The hits in sledge hockey hurt a lot more too. “With stand-up hockey, you get checked into the plexiglass which has some give. But with sledge hockey, you get knocked straight into the boards which have no give.”
Cancer free, but not trouble free
After the 2017 leg amputation, Riley continued to experience pain – this time to the residual limb. He underwent three surgeries over two-and-a-half years aimed at reducing the pain but nothing was helping. Chronic pain caused him to take some time outs from sledge hockey, including taking a break after the national team’s 2018-19 season.
The most recent surgery, in August 2021, happened just weeks before the National Para Hockey Team selection camp in Calgary. Players must try out every year for a spot on the team, even if they are already a member from the previous year.
Rusty from not playing, Riley decided to give it his best shot and made the team. A few weeks later, during an Oct. 29, 2021 game in St. Louis, he suffered another massive setback when he broke his remaining leg in two places after a check to the boards went wrong.
“My second shift on the ice, I ended up getting T-boned,” says Riley. The hard check into the boards broke both the bones in his calf. “I kept telling myself I was done with surgeries, then all of a sudden I was having yet another surgery – this time so that a metal rod could be put in my remaining leg.”

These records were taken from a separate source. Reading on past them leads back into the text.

(** ** What verification checks *)

Lemma check_Ok ctx m st :
  check ctx m st = Ok tt <->
  (st_Issue st = ctx_issue ctx /\ st_K st = ctx_k ctx /\ st_MessageDigest st = sha256 m /\
   st_RingDigest st = ctx_vDigest ctx) /\
  Accumulate (ctx_params ctx) (ctx_accounts ctx) = Ok (st_V st) /\
  (good (st_Nym st) = true /\ good (st_S st) = true /\ good (st_T st) = true) /\
  exists r, st_R st = Some r /\ 0 < r < ell /\ Challenge st = Ok r.
Proof.
  unfold check. rewrite !bind_fail_if, !orb_false_iff, !negb_false_iff, !bool_decide_eq_true, Z.eqb_eq, bind_Ok.
  split.
  - intros ((HI & HK) & HM & HR & (v & HV & E)). go_inv E. bool_prop. subst v.
    destruct (st_R st) as [r|] eqn:ER; [|done]. rename select (Challenge st = _) into HC.
    rename select (Some _ = Some r) into Er. injection Er as ->.
    split; [done|]. split; [done|]. split; [done|]. exists r. split; [done|].
    by rewrite <- canonicalNonzero_Some.
  - intros ((HI & HK & HM & HR) & HV & (G1 & G2 & G3) & (r & ER & Hr & HC)).
    split; [done|]. split; [done|]. split; [done|]. exists (st_V st). split; [done|].
    unfold goodBN, goodSecp. rewrite G1, G2, G3, ER. rewrite (proj2 (canonicalNonzero_Some r ell) Hr).
    rewrite bool_decide_eq_true_2 by done. cbn [negb orb fail_if mbind result_bind]. rewrite HC.
    cbn [mbind result_bind]. by rewrite bool_decide_eq_true_2.
Qed.

(** The checks of [Verify] after the context check. *)
Record accepted (v : Verifier) (ctx : VerificationContext) (sg : Signed) (vk : VK) (pi : GProof)
    (u : CircuitPublic) (w : PublicWitness) : Prop := mk_accepted {
  ac_vk : v_vk v = Some vk;
  ac_version : pf_Version (sg_Proof sg) = CircuitVersion;
  ac_circuit : pf_CircuitHash (sg_Proof sg) = v_circuitHash v;
  ac_key : pf_KeyID (sg_Proof sg) = v_keyID v;
  ac_layout : preflightProof (pf_Data (sg_Proof sg)) (vk_keys vk) = Ok tt;
  ac_proof : proof_read (pf_Data (sg_Proof sg)) = Ok (pi, []);
  ac_public : PublicAssignment (ctx_params ctx) (sg_Statement sg) = Ok u;
  ac_witness : new_public u = Ok w;
  ac_verify : gr_verify pi vk w = Ok tt;
}.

Despite the long healing process ahead, Riley was determined to get back on the ice and represent Canada in Beijing. Being on Canada’s national team didn’t guarantee him a spot, since only 17 of the 20 players would travel to the Paralympics.
“Garrett is an inspiration to young patients…” — Dr. Stacey Marjerrison
Two weeks after the injury, Riley started working out in the gym and by late December he returned to on-ice training. His determination paid off, earning him a place on the Paralympic team where he played three of the four games, earning a silver behind the gold-medal winning U.S. team. “It’s not the colour that we wanted, but still a huge accomplishment,” he says.
Opportunities to achieve your dreams
Back home, fans cheering him on included his HHS health care teams.
“Garrett is an inspiration to young patients, including cancer survivors and those who have gone through a limb amputation,” says Dr. Stacey Marjerrison, an MCH pediatric hematologist and oncologist. Marjerrison is also medical director of MCH’s AfterCare Program, which monitors childhood cancer survivors throughout their childhood, and for the rest of their adult lives. Riley continues to visit the AfterCare Program once a year for a check-up and monitoring.
“Garrett’s story demonstrates that even in the face of significant health challenges, there can still be plenty of opportunity to achieve your dreams,” says Marjerrison.
Riley welcomes the opportunity to share his story with young patients and their families.
“If I could give advice to my younger self going through all of these struggles, I would say that in spite of it all there’s still plenty in life to look forward to. Just keep pushing through, try to stay positive and have confidence that things will get better.”